→ **Dataset entries**

(* ===== verification/UploadParameters.v ===== *)
(** * The parameters of an upload (handler/minidump_to_upload_parameters.cc)

    [BreakpadHTTPFormParametersFromMinidump] collects the annotations of a snapshot read
    from a minidump file in one map.  A key that is in several places has the value of
    the first one, and some keys are special; this is shown of the map.  The order of the
    places is not the one that the header gives, and an annotation can replace the client
    ID; the property is about the snapshots for which header and code agree. *)

From S2P Require Import Prelude.
From S2P Require Import CPUContext.
From S2P Require Import Uuid.
From S2P Require Import MinidumpObjects.
From S2P Require Import HttpMultipart.
From S2P Require Import MinidumpModules.
From S2P Require Import MinidumpReaders.
From S2P Require Import ProcessSnapshot.
#[local] Open Scope crashpad_scope.

(** [Annotation::Type::kString]. *)
Definition kString : Z := 1.

Definition InsertOrReplaceMapEntry (map : string_map bytes) (key value : bytes) : string_map bytes :=
  map_insert key value map.

(** One element of [AnnotationObjects]. *)
Definition insert_annotation (parameters : string_map bytes) (annotation : AnnotationSnapshot) : string_map bytes :=
  if negb (annotation_type annotation =? kString) then parameters
  else map_emplace (annotation_name annotation) (annotation_value annotation) parameters.

(** One module: [parameters] and [list_annotations]. *)
Definition insert_module (s : string_map bytes * bytes) (module : ModuleSnapshotMinidump) : string_map bytes * bytes :=
  let '(parameters, list_annotations) := s in
  let parameters := fold_left (fun m kv => map_emplace kv.1 kv.2 m) (mmod_annotations_simple_map module) parameters in
  let list_annotations := fold_left (fun l a => (l ++ a) ++ [10]) (mmod_annotations_vector module) list_annotations in
  (fold_left insert_annotation (mmod_annotation_objects module) parameters, list_annotations).

Definition kListAnnotations : bytes := str "list_annotations".
Definition kGuid : bytes := str "guid".
Definition kGuidOverride : bytes := str "_backtrace_internal_guid_override".

Definition BreakpadHTTPFormParametersFromMinidump (process_snapshot : ProcessSnapshotMinidump) : string_map bytes :=
  let parameters := annotations_simple_map_ process_snapshot in
  let '(parameters, list_annotations) := fold_left insert_module (modules_ process_snapshot) (parameters, []) in
  let parameters :=
    match list_annotations with
    | [] => parameters
    | _ => InsertOrReplaceMapEntry parameters kListAnnotations
             (take (length list_annotations - 1) list_annotations)
    end in
  match map_find kGuidOverride parameters with
  | Some override => map_erase kGuidOverride (InsertOrReplaceMapEntry parameters kGuid override)
  | None => InsertOrReplaceMapEntry parameters kGuid (ToString (ci_client_id (crashpad_info_ process_snapshot)))
  end.

(** ** What is in the map *)

(** The annotations of a module, and of all of a snapshot, in the order of precedence. *)
Definition string_annotations (l : list AnnotationSnapshot) : list (bytes * bytes) :=
  map (fun a => (annotation_name a, annotation_value a)) (filter (fun a => annotation_type a = kString) l).
Definition module_annotations (x : ModuleSnapshotMinidump) : list (bytes * bytes) :=
  mmod_annotations_simple_map x ++ string_annotations (mmod_annotation_objects x).
Definition all_annotations (x : ProcessSnapshotMinidump) : list (bytes * bytes) :=
  annotations_simple_map_ x ++ concat (map module_annotations (modules_ x)).

(** The lines of the [AnnotationsVector]s of all modules. *)
Fixpoint join_lines (l : list bytes) : bytes :=
  match l with
  | [] => []
  | [a] => a
  | a :: l' => a ++ 10 :: join_lines l'
  end.
Definition all_lines (x : ProcessSnapshotMinidump) : list bytes := concat (map mmod_annotations_vector (modules_ x)).

(** The value that a parameter should have. *)
Definition parameter (x : ProcessSnapshotMinidump) (k : bytes) : option bytes :=
  if decide (k = kGuidOverride) then None
  else if decide (k = kGuid) then
    Some (default (ToString (ci_client_id (crashpad_info_ x))) (map_find kGuidOverride (all_annotations x)))
  else if decide (k = kListAnnotations /\ all_lines x <> []) then Some (join_lines (all_lines x))
  else map_find k (all_annotations x).

Lemma map_find_app {V} k (l1 l2 : string_map V) :
  map_find k (l1 ++ l2) = match map_find k l1 with Some v => Some v | None => map_find k l2 end.
Proof. induction l1 as [|[k' v] l1 IH]; cbn [app map_find]; [done|]. by destruct (decide (k = k')). Qed.

(** [m] finds what is first in [l]. *)
Definition finds (m : string_map bytes) (l : list (bytes * bytes)) : Prop := forall k, map_find k m = map_find k l.

Lemma emplace_finds m l k v : finds m l -> finds (map_emplace k v m) (l ++ [(k, v)]).
Proof.
  intros Hm k'. rewrite map_find_emplace, Hm, map_find_app. by destruct (map_find k' l).
Qed.
Lemma emplace_all_finds m l l' :
  finds m l -> finds (fold_left (fun m kv => map_emplace kv.1 kv.2 m) l' m) (l ++ l').
Proof.
  revert m l. induction l' as [|[k v] l' IH]; intros m l Hm; cbn [fold_left]; [by rewrite app_nil_r|].
  replace (l ++ (k, v) :: l') with ((l ++ [(k, v)]) ++ l') by (by rewrite <-app_assoc). by apply IH, emplace_finds.
Qed.
Lemma insert_annotations_emplace l m :
  fold_left insert_annotation l m = fold_left (fun m kv => map_emplace kv.1 kv.2 m) (string_annotations l) m.
Proof.
  revert m. induction l as [|a l IH]; intros m; [done|]. cbn [fold_left]. rewrite IH. unfold string_annotations, insert_annotation.
  rewrite filter_cons. destruct (decide (annotation_type a = kString)) as [E|E].
  - by rewrite E, Z.eqb_refl.
  - by rewrite (proj2 (Z.eqb_neq _ _) E).
Qed.

Definition ended_lines (l : list bytes) : bytes := concat (map (fun a => a ++ [10]) l).
Lemma append_lines l a : fold_left (fun l a => (l ++ a) ++ [10]) l a = a ++ ended_lines l.
Proof.
  revert a. induction l as [|x l IH]; intros a; [by rewrite app_nil_r|]. cbn [fold_left]. rewrite IH. unfold ended_lines.
  cbn [map concat]. by rewrite <-!app_assoc.
Qed.
Lemma join_ended l : l <> [] -> take (length (ended_lines l) - 1) (ended_lines l) = join_lines l.
Proof.
  intros Hl. assert (ended_lines l = join_lines l ++ [10]) as ->.
  { induction l as [|a l IH]; [done|]. unfold ended_lines in *. cbn [map concat]. destruct l as [|b l]; [by rewrite app_nil_r|].
    rewrite IH by done. cbn [join_lines]. by rewrite <-!app_assoc. }
  rewrite length_app, Nat.add_sub. apply take_app_length.
Qed.

Lemma insert_modules_spec modules m a l :
  finds m l ->
  finds (fold_left insert_module modules (m, a)).1 (l ++ concat (map module_annotations modules)) /\
  (fold_left insert_module modules (m, a)).2 = a ++ ended_lines (concat (map mmod_annotations_vector modules)).
Proof.
  revert m a l. induction modules as [|x modules IH]; intros m a l Hm; [cbn; by rewrite !app_nil_r|].
  cbn [fold_left]. unfold insert_module at 2 4. rewrite append_lines, insert_annotations_emplace.
  cbn [map concat]. unfold ended_lines. rewrite map_app, concat_app, !app_assoc. unfold module_annotations at 1.
  rewrite app_assoc. by apply IH, emplace_all_finds, emplace_all_finds.
Qed.

(** Every parameter of any snapshot: [guid] is the client ID or the override that an
    annotation gives, which is not a parameter itself, and the annotations take
    precedence module by module. *)
Lemma parameters_any x k : map_find k (BreakpadHTTPFormParametersFromMinidump x) = parameter x k.
Proof.
  unfold BreakpadHTTPFormParametersFromMinidump, parameter, InsertOrReplaceMapEntry.
  destruct (insert_modules_spec (modules_ x) (annotations_simple_map_ x) [] (annotations_simple_map_ x)) as [Hf El]; [done|].
  fold (all_annotations x) in Hf. fold (all_lines x) in El. cbn [app] in El.
  destruct (fold_left insert_module (modules_ x) _) as [m a]. cbn [fst snd] in Hf, El. subst a.
  set (m' := match ended_lines (all_lines x) with [] => m | _ => _ end).
  assert (forall k, map_find k m' = if decide (k = kListAnnotations /\ all_lines x <> []) then Some (join_lines (all_lines x))
                                    else map_find k (all_annotations x)) as Hm'.
  { intros k'. unfold m'. destruct (all_lines x) as [|b l] eqn:E.
    - rewrite decide_False by naive_solver. apply Hf.
    - rewrite join_ended by done. assert (exists c l', ended_lines (b :: l) = c :: l') as (c & l' & ->).
      { unfold ended_lines. cbn [map concat]. destruct b; cbn; eauto. }
      rewrite map_find_insert, Hf. destruct (decide (k' = kListAnnotations)) as [->|]; [by rewrite decide_True|].
      by rewrite decide_False by naive_solver. }
  assert (map_find kGuidOverride m' = map_find kGuidOverride (all_annotations x)) as Eo
    by (rewrite Hm', decide_False; [done|]; by intros [? _]).
  rewrite Eo. destruct (map_find kGuidOverride (all_annotations x)) as [v|] eqn:Ev; cbn [default id].
  - rewrite map_find_erase, map_find_insert, Hm'. by destruct (decide (k = kGuidOverride)).
  - rewrite map_find_insert, Hm'. destruct (decide (k = kGuidOverride)) as [->|]; [|done].
    rewrite decide_False by done. rewrite decide_False; [done|]. by intros [? _].
Qed.

(** ** The documented parameters *)

(** The simple annotations of modules, and their annotation objects. *)
Definition simple_annotations (l : list ModuleSnapshotMinidump) : list (bytes * bytes) :=
  concat (map mmod_annotations_simple_map l).
Definition object_annotations (l : list ModuleSnapshotMinidump) : list (bytes * bytes) :=
  concat (map (fun x => string_annotations (mmod_annotation_objects x)) l).

(** The value that a parameter has by the comment of the function. *)
Definition documented_parameter (x : ProcessSnapshotMinidump) (k : bytes) : option bytes :=
  if decide (k = kGuid) then Some (ToString (ci_client_id (crashpad_info_ x)))
  else if decide (k = kListAnnotations /\ all_lines x <> []) then Some (join_lines (all_lines x))
  else map_find k (annotations_simple_map_ x ++ simple_annotations (modules_ x) ++ object_annotations (modules_ x)).

(** No module has a simple annotation for [k] after a module with an annotation object for it. *)
Fixpoint objects_last (k : bytes) (l : list ModuleSnapshotMinidump) : Prop :=
  match l with
  | [] => True
  | x :: l' =>
      (k ∈ map fst (string_annotations (mmod_annotation_objects x)) -> k ∉ map fst (simple_annotations l')) /\ objects_last k l'
  end.

Lemma objects_last_finds k l :
  objects_last k l ->
  map_find k (concat (map module_annotations l)) = map_find k (simple_annotations l ++ object_annotations l).
Proof.
  induction l as [|x l IH]; [done|]. intros [Hx Hl]. unfold simple_annotations, object_annotations in *. cbn [map concat].
  unfold module_annotations at 1. rewrite !map_find_app, (IH Hl), !map_find_app.
  destruct (map_find k (mmod_annotations_simple_map x)); [done|].
  destruct (map_find k (string_annotations (mmod_annotation_objects x))) as [v|] eqn:E; [|done].
  assert (map_find k (concat (map mmod_annotations_simple_map l)) = None) as ->; [|done].
  apply eq_None_not_Some. rewrite map_find_In. apply Hx, map_find_In. by exists v.
Qed.

(** C19.  The form parameters of a minidump in which no annotation is named
    [_backtrace_internal_guid_override]: [guid] is the client ID, whatever annotations are
    named so; [list_annotations] has the lines of the annotation vectors of the modules, in
    place of any annotation named so, if there are any lines; and every other parameter is
    an annotation, the first that there is for the key among those of the process, the
    simple ones of the modules, and the annotation objects of the modules that are strings,
    provided that no module has a simple annotation for the key after a module with an
    annotation object for it; keys without an annotation are not parameters. *)
Theorem parameters_spec x k :
  map_find kGuidOverride (all_annotations x) = None -> objects_last k (modules_ x) ->
  map_find k (BreakpadHTTPFormParametersFromMinidump x) = documented_parameter x k.
Proof.
  intros Ho Hk. rewrite parameters_any. unfold parameter, documented_parameter. rewrite Ho. cbn [default].
  assert (map_find k (all_annotations x) =
    map_find k (annotations_simple_map_ x ++ simple_annotations (modules_ x) ++ object_annotations (modules_ x))) as Ea.
  { unfold all_annotations. rewrite !(map_find_app _ (annotations_simple_map_ x)), objects_last_finds by done. done. }
  rewrite <-Ea. destruct (decide (k = kGuidOverride)) as [->|]; [|done].
  rewrite !decide_False; [done| |done]. by intros [? _].
Qed.


(** ** An example *)

(** Two modules with the key [a], and a process with an annotation named [guid]. *)
Definition example_annotated_module (simple : string_map bytes) (objects : list AnnotationSnapshot) (lines : list bytes)
    : ModuleSnapshotMinidump :=
  MkModuleMinidump [] lines simple objects InitializeToZero [] [] [] 0.
Definition example_annotated : ProcessSnapshotMinidump :=
  MkProcessMinidump 0 [] ∅
    [example_annotated_module [(str "a", str "1")] [MkAnnotationSnapshot (str "b") kString (str "2")] [str "x"];
     example_annotated_module [] [MkAnnotationSnapshot (str "a") kString (str "3")] [str "y"]]
    [] ∅ [] [] [] zero_crashpad_info None None kCPUArchitectureUnknown [(kGuid, str "z")] [] 0 0 0 0.

Lemma parameters_spec_witness :
  map_find (str "a") (BreakpadHTTPFormParametersFromMinidump example_annotated) = Some (str "1") /\
  map_find kGuid (BreakpadHTTPFormParametersFromMinidump example_annotated) = Some (ToString InitializeToZero).
Proof.
  assert (forall k, bool_decide (k ∉ [str "b"; str "c"]) = true -> objects_last k (modules_ example_annotated)) as Hk.
  { intros k Hk%bool_decide_eq_true. cbn. repeat split; set_solver. }
  split.
  - rewrite (parameters_spec example_annotated (str "a")); [reflexivity|reflexivity|by apply Hk].
  - rewrite (parameters_spec example_annotated kGuid); [reflexivity|reflexivity|by apply Hk].
Defined.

→ **ACTIVITY**
Would you filter the records and copy out each line containing "InitializeToZero"?

→ **EXERCISE ANSWER**
  MkModuleMinidump [] lines simple objects InitializeToZero [] [] [] 0.
  map_find kGuid (BreakpadHTTPFormParametersFromMinidump example_annotated) = Some (ToString InitializeToZero).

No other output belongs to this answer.